Elkabetz and Brandt are intense presences separately, but despite the long stares and snatched kisses show little chemistry together. The prison too is lifeless, too clean and orderly to seem real till finally there's a single shot of the yard, recalling the place where some of the key moments of Jacques Audiard's much more powerful prison movie A Prophet take place. Unlike Audiard's film, with its complex, pulsating milieu, this one makes no attempt to depict life behind bars -- or, for that matter, life outside.

In one conversation Michel tells Barbara criminals often spend whole years in dive bars waiting for something to happen, decades waiting for the one big "job" to come along. Another time he describes bank robberies. All this seems academic. Sy labors under the handicap of a story that must tell rather than show.

What we learn about Barbara as time goes on is that she has an ex-husband, a young child, and a druggie former boyfriend who comes around to pester her. The way she looks at the latter suggests her penchant for the wrong sort of man is still strong -- as if we didn't see that already from her fascination with the thuggish Michel. She also is HIV positive and takes multiple medications, a fact hinted to us and revealed by her to Michel late in the game.

Eventually Barbara introduces into her screenplay a conversation between Michel and a woman surrogate, Chloë (Camille Figuereo), a trainee, that gives away the romance. This alerts the warden that something improper may be going on.

Finally, complication, a pause, a staged event, and a follow-up. Barbara does something illegal for Michel concerning money, he gets rearrested, and she is briefly incarcerated as an accomplice. (One wonders if she got her medications, but that detail is ignored.) She 's quickly cleared of criminal intent and released on condition that she not see, call, or write him for a year. When that time is up they marry in the prison, a ceremony that is shown. To show passage of time, Michel has grown a beard. A final title shows the honeymoon did not last long.

There's a brief reference to Sy's longtime companion and mentor, the cult filmmaker Philippe Garrel: one inmate reassures another that his films aren't difficult, just "slow." It would have been interesting if Philippe Garrel had made this film. He would not have been as literal. His minimalism and stylistic originality might have made something arresting and poetic out of this material. One thinks also, of course, of Genet, another master of mood. Though there's nothing gay, the focus on passion and incarceration reminds one of Genet's jail poetry. Carlo Brandt looks so much like Genet Sy must have thought of the connection too. Genet's ability to paint a personality in a few bold strokes would have come in handy here. In contrast, the World War II bomb squad makeup of the inmate group -- black, Arab, white, Asian -- is hackneyed and uninformative in its facile but superficial delineation of character.

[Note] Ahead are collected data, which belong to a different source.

(** The matcher is sound: a successful run ends in a call of the
    continuation at a position reached by consuming a text of the pattern's
    language. *)
Lemma run_sound (r : regex) :
  forall (R : Type) (p : pos) (g : option str)
         (k : pos -> option str -> option R) (x : R),
    run r p g k = Some x ->
    exists p' g' c,
      k p' g' = Some x
      /\ rest p = c ++ rest p'
      /\ lang r c
      /\ group_from r (rest p) g g'.
Proof.
  induction r as [| f | r1 IH1 r2 IH2 | r1 IH1 r2 IH2 | r1 IH1 lo hi | r1 IH1 |];
    intros R p g k x; cbn [run lang].
  - intros H. exists p, g, []. repeat split; try assumption. now left.
  - destruct (rest p) as [| ch s'] eqn:E; [discriminate |].
    destruct (f ch) eqn:F; [| discriminate].
    intros H. exists (step ch s'), g, [ch].
    split; [exact H |]. split; [reflexivity |].
    split; [now exists ch | now left].
  - intros H. apply IH1 in H. destruct H as (p1 & g1 & c1 & H & E1 & L1 & G1).
    apply IH2 in H. destruct H as (p2 & g2 & c2 & H & E2 & L2 & G2).
    exists p2, g2, (c1 ++ c2).
    split; [exact H |]. split; [now rewrite E1, E2, app_assoc |].
    split; [now exists c1, c2 |].
    destruct G2 as [-> | (t & -> & Ct & Ot)].
    + destruct G1 as [-> | (t & -> & Ct & Ot)]; [now left |].
      right. exists t. repeat split; [now left | exact Ot].
    + right. exists t. repeat split; [now right |].
      rewrite E1. now apply occurs_in_suffix.
  - destruct (run r1 p g k) as [y |] eqn:First.
    + intros H. injection H as ->. apply IH1 in First.
      destruct First as (p1 & g1 & c1 & H & E1 & L1 & G1).
      exists p1, g1, c1. repeat split; try assumption; [now left |].
      destruct G1 as [-> | (t & -> & Ct & Ot)]; [now left |].
      right. exists t. repeat split; [now left | exact Ot].
    + intros H. apply IH2 in H.
      destruct H as (p2 & g2 & c2 & H & E2 & L2 & G2).
      exists p2, g2, c2. repeat split; try assumption; [now right |].
      destruct G2 as [-> | (t & -> & Ct & Ot)]; [now left |].
      right. exists t. repeat split; [now right | exact Ot].
  - assert (forall fuel n p g,
      (fix loop (fuel n : nat) (p : pos) (g : option str) {struct fuel}
         : option R :=
         let stop := if Nat.leb lo n then k p g else None in
         match fuel with
         | O => stop
         | S fuel' =>
             if below n hi then
               match run r1 p g (fun p' g' =>
                       if Nat.ltb n lo || Nat.ltb (length (rest p')) (length (rest p))
                       then loop fuel' (S n) p' g'
                       else None) with
               | Some x => Some x
               | None => stop
               end
             else stop
         end) fuel n p g = Some x ->
      exists p' g' parts,
        k p' g' = Some x
        /\ rest p = concat parts ++ rest p'
        /\ Forall (lang r1) parts
        /\ lo <= n + length parts
        /\ (forall h, hi = Some h -> n <= h -> n + length parts <= h)
        /\ group_from (Rep r1 lo hi) (rest p) g g') as Loop.
    { induction fuel as [| fuel IHf]; intros n p0 g0.
      - destruct (Nat.leb_spec lo n) as [Le | Gt]; [| discriminate].
        intros H. exists p0, g0, []. cbn [concat length app].
        split; [exact H |]. split; [reflexivity |]. split; [constructor |].
        split; [lia |]. split; [intros; lia | now left].
      - assert ((if Nat.leb lo n then k p0 g0 else None) = Some x ->
                exists p' g' parts,
                  k p' g' = Some x
                  /\ rest p0 = concat parts ++ rest p'
                  /\ Forall (lang r1) parts
                  /\ lo <= n + length parts
                  /\ (forall h, hi = Some h -> n <= h -> n + length parts <= h)
                  /\ group_from (Rep r1 lo hi) (rest p0) g0 g') as Stop.
        { destruct (Nat.leb_spec lo n) as [Le | Gt]; [| discriminate].
          intros H. exists p0, g0, []. cbn [concat length app].
          split; [exact H |]. split; [reflexivity |]. split; [constructor |].
          split; [lia |]. split; [intros; lia | now left]. }
        destruct (below n hi) eqn:B; [| exact Stop]. cbv zeta.
        match goal with
        | |- match ?call with _ => _ end = _ -> _ =>
            destruct call as [y |] eqn:Step
        end; [| exact Stop].
        intros H. injection H as ->. apply IH1 in Step.
        destruct Step as (p1 & g1 & c1 & H & E1 & L1 & G1).
        destruct (Nat.ltb n lo || Nat.ltb (length (rest p1)) (length (rest p0)));
          [| discriminate].
        apply IHf in H.
        destruct H as (p2 & g2 & parts & H & E2 & F & Lo & Hi & G2).
        exists p2, g2, (c1 :: parts). cbn [concat length].
        split; [exact H |].
        split; [now rewrite E1, E2, app_assoc |].
        split; [now constructor |].
        split; [lia |].
        split.
        { intros h Eh Le. subst hi. cbn [below] in B.
          apply Nat.ltb_lt in B. specialize (Hi h eq_refl). lia. }
        destruct G2 as [-> | (t & -> & Ct & Ot)].
        + destruct G1 as [-> | (t & -> & Ct & Ot)]; [now left |].
          right. exists t. repeat split; assumption.
        + right. exists t. repeat split; [exact Ct |].
          rewrite E1. now apply occurs_in_suffix. }
    intros H. apply Loop in H.
    destruct H as (p' & g' & parts & H & E & F & Lo & Hi & G).
    exists p', g', (concat parts).
    split; [exact H |]. split; [exact E |]. split; [| exact G].
    exists parts. split; [reflexivity |]. split; [exact F |]. split; [lia |].
    intros h Eh. specialize (Hi h Eh). lia.
  - intros H. apply IH1 in H. destruct H as (p1 & g1 & c1 & H & E1 & L1 & _).
    exists p1, (Some c1), c1.
    split; [now rewrite E1, firstn_consumed in H |].
    repeat split; try assumption.
    right. exists c1. repeat split; [exact L1 |].
    exists [], (rest p1). now rewrite E1.
  - destruct (at_boundary p); [| discriminate].
    intros H. exists p, g, []. repeat split; try assumption. now left.
Qed.

Lemma match_at_sound (r : regex) (must_advance : bool) (p : pos) (m : match_) :
  match_at r must_advance p = Some m ->
  rest p = group0 m ++ rest (stop_at m)
  /\ lang r (group0 m)
  /\ group_from r (rest p) None (group1 m).
Proof.
  unfold match_at. intros H. apply run_sound in H.
  destruct H as (p' & g' & c & H & E & L & G).
  destruct (must_advance && _); [discriminate |].
  injection H as <-. cbn [group0 group1 stop_at].
  rewrite E in G |- *. rewrite firstn_consumed. auto.
Qed.

Lemma scan_sound (r : regex) (s : str) :
  forall must_advance b m,
    scan r must_advance b s = Some m ->
    (exists skipped, s = skipped ++ group0 m ++ rest (stop_at m))
    /\ lang r (group0 m)
    /\ group_from r s None (group1 m).
Proof.
  induction s as [| ch s IH]; intros must_advance b m; cbn [scan];
    destruct (match_at r must_advance _) as [m' |] eqn:M; try discriminate.
  - intros H. injection H as <-. apply match_at_sound in M.
    destruct M as (E & L & G). cbn [rest] in *. split; [now exists [] | auto].
  - intros H. injection H as <-. apply match_at_sound in M.
    destruct M as (E & L & G). cbn [rest] in *. split; [now exists [] | auto].
  - intros H. apply IH in H. destruct H as ((skipped & E) & L & G).
    split; [exists (ch :: skipped); now rewrite E |]. split; [exact L |].
    destruct G as [-> | (t & -> & Ct & Ot)]; [now left |].
    right. exists t. repeat split; [exact Ct |].
    now apply (occurs_in_suffix [ch]).
Qed.

(** Every match that [finditer] lists consumes a text of the pattern's
    language, and its group 1, when set, is a text the pattern can capture
    that occurs in the text searched. *)
Lemma finditer_sound (r : regex) (text : str) :
  Forall (fun m => lang r (group0 m) /\ group_from r text None (group1 m))
    (finditer r text).
Proof.
  unfold finditer.
  assert (forall fuel must_advance p skipped,
             text = skipped ++ rest p ->
             Forall (fun m => lang r (group0 m)
                              /\ group_from r text None (group1 m))
               (finditer_from fuel r must_advance p)) as Loop.
  { induction fuel as [| fuel IH]; intros must_advance p skipped E;
      cbn [finditer_from]; [constructor |].
    destruct (scan r must_advance (before p) (rest p)) as [m |] eqn:M;
      [| constructor].
    apply scan_sound in M. destruct M as ((skipped' & E') & L & G).
    constructor.
    - split; [exact L |].
      destruct G as [-> | (t & -> & Ct & Ot)]; [now left |].
      right. exists t. repeat split; [exact Ct |].
      rewrite E. now apply occurs_in_suffix.
    - apply (IH _ _ (skipped ++ skipped' ++ group0 m)).
      rewrite E, E'. now rewrite <- !app_assoc. }
  now apply (Loop _ _ _ []).
Qed.

(** The first match that [finditer] lists is the one that [search] finds. *)
Lemma finditer_head (r : regex) (text : str) (m : match_) :
  search r text = Some m -> exists later, finditer r text = m :: later.
Proof.
  intros H. unfold finditer.
  replace (2 * length text + 2) with (S (2 * length text + 1)) by lia.
  cbn [finditer_from before rest]. unfold search in H. rewrite H. eauto.
Qed.

Lemma captured_needs_group (r : regex) (t : str) :
  has_group r = false -> ~ captured r t.
Proof.
  induction r as [| f | r1 IH1 r2 IH2 | r1 IH1 r2 IH2 | r1 IH1 lo hi | r1 IH1 |];
    cbn [has_group captured]; try tauto; try discriminate.
  - intros H. apply orb_false_iff in H as [H1 H2]. tauto.
  - intros H. apply orb_false_iff in H as [H1 H2]. tauto.
Qed.

(** A repetition of one character class consumes that many characters of
    the class. *)
Lemma lang_rep_chr (f : char -> bool) (lo : nat) (hi : option nat) (t : str) :
  lang (Rep (Chr f) lo hi) t ->
  Forall (fun c => f c = true) t
  /\ lo <= length t
  /\ (forall h, hi = Some h -> length t <= h).
Proof.
  cbn [lang]. intros (parts & -> & F & Lo & Hi).
  assert (Forall (fun c => f c = true) (concat parts)
          /\ length (concat parts) = length parts) as [A B].
  { clear Lo Hi. induction F as [| part parts (ch & -> & Fc) F IH];
      [split; [constructor | reflexivity] |].
    destruct IH as [A B]. cbn [concat app length].
    split; [now constructor | now rewrite B]. }
  rewrite B. auto.
Qed.

End MatcherSoundness.

Section CodeProperties.
Context {U : Unicode} {P : Soup.Parser}.

(** ** Where a code comes from *)

(** A code that the default loop returns is the valid group of the leftmost
    match of one of the patterns. *)
Lemma try_patterns_source (patterns : list regex) (text code : str) :
  try_patterns patterns text = Returned (Some code) ->
  exists p m,
    In p patterns /\ search p text = Some m /\ group1 m = Some code
    /\ _is_valid_code code = true.
Proof.
  induction patterns as [| p patterns IH]; cbn [try_patterns]; [discriminate |].
  assert (try_patterns patterns text = Returned (Some code) ->
          exists q m,
            In q (p :: patterns) /\ search q text = Some m
            /\ group1 m = Some code /\ _is_valid_code code = true) as Next.
  { intros H. destruct (IH H) as (q & m & I & S & G & V).
    exists q, m. repeat split; try assumption. now right. }
  destruct (search p text) as [m |] eqn:S; [| exact Next].
  unfold group_1. destruct (has_group p); [| discriminate].
  destruct (group1 m) as [c |] eqn:G; [| discriminate].
  destruct (_is_valid_code c) eqn:V; [| exact Next].
  intros H. injection H as <-. exists p, m. repeat split; try assumption.
  now left.
Qed.

Lemma search_group_occurs (p : regex) (text : str) (m : match_) (code : str) :
  search p text = Some m -> group1 m = Some code ->
  captured p code /\ occurs_in code text.
Proof.
  intros S G. unfold search in S. apply scan_sound in S.
  destruct S as (_ & _ & [N | (t & E & Ct & Ot)]); [congruence |].
  rewrite G in E. injection E as <-. auto.
Qed.

Lemma finditer_group_occurs (p : regex) (text : str) (m : match_) (code : str) :
  In m (finditer p text) -> group1 m = Some code ->
  captured p code /\ occurs_in code text.
Proof.
  intros I G. pose proof (finditer_sound p text) as F.
  rewrite Forall_forall in F. destruct (F m I) as (_ & [N | (t & E & Ct & Ot)]);
    [congruence |].
  rewrite G in E. injection E as <-. auto.
Qed.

Sy not only has made films for years inside prisons, but is HIV-positive, and this story is said to be altogether autobiographical. Her closeness to the material, however, may have been more a liability than an asset. It did not keep this debut from being a disappointment.

There is a good audience for this kind of severe, earnest film in France and when Les mains libres (100 min., in French) opened in Paris June 16, 2010 it was widely and often favorably reviewed, though some writers, like the reviewer for Les Inrockuptibles, saw the same problem I did: too little distance between artist and subject. Seen and reviewed this time as part of the March 3-14, 2011 Rendez-Vous with French Cinema, presented by UniFrance and the Film Society of Lincoln Center at the Water Reade Theater, the IFC Center and BAMcinématek.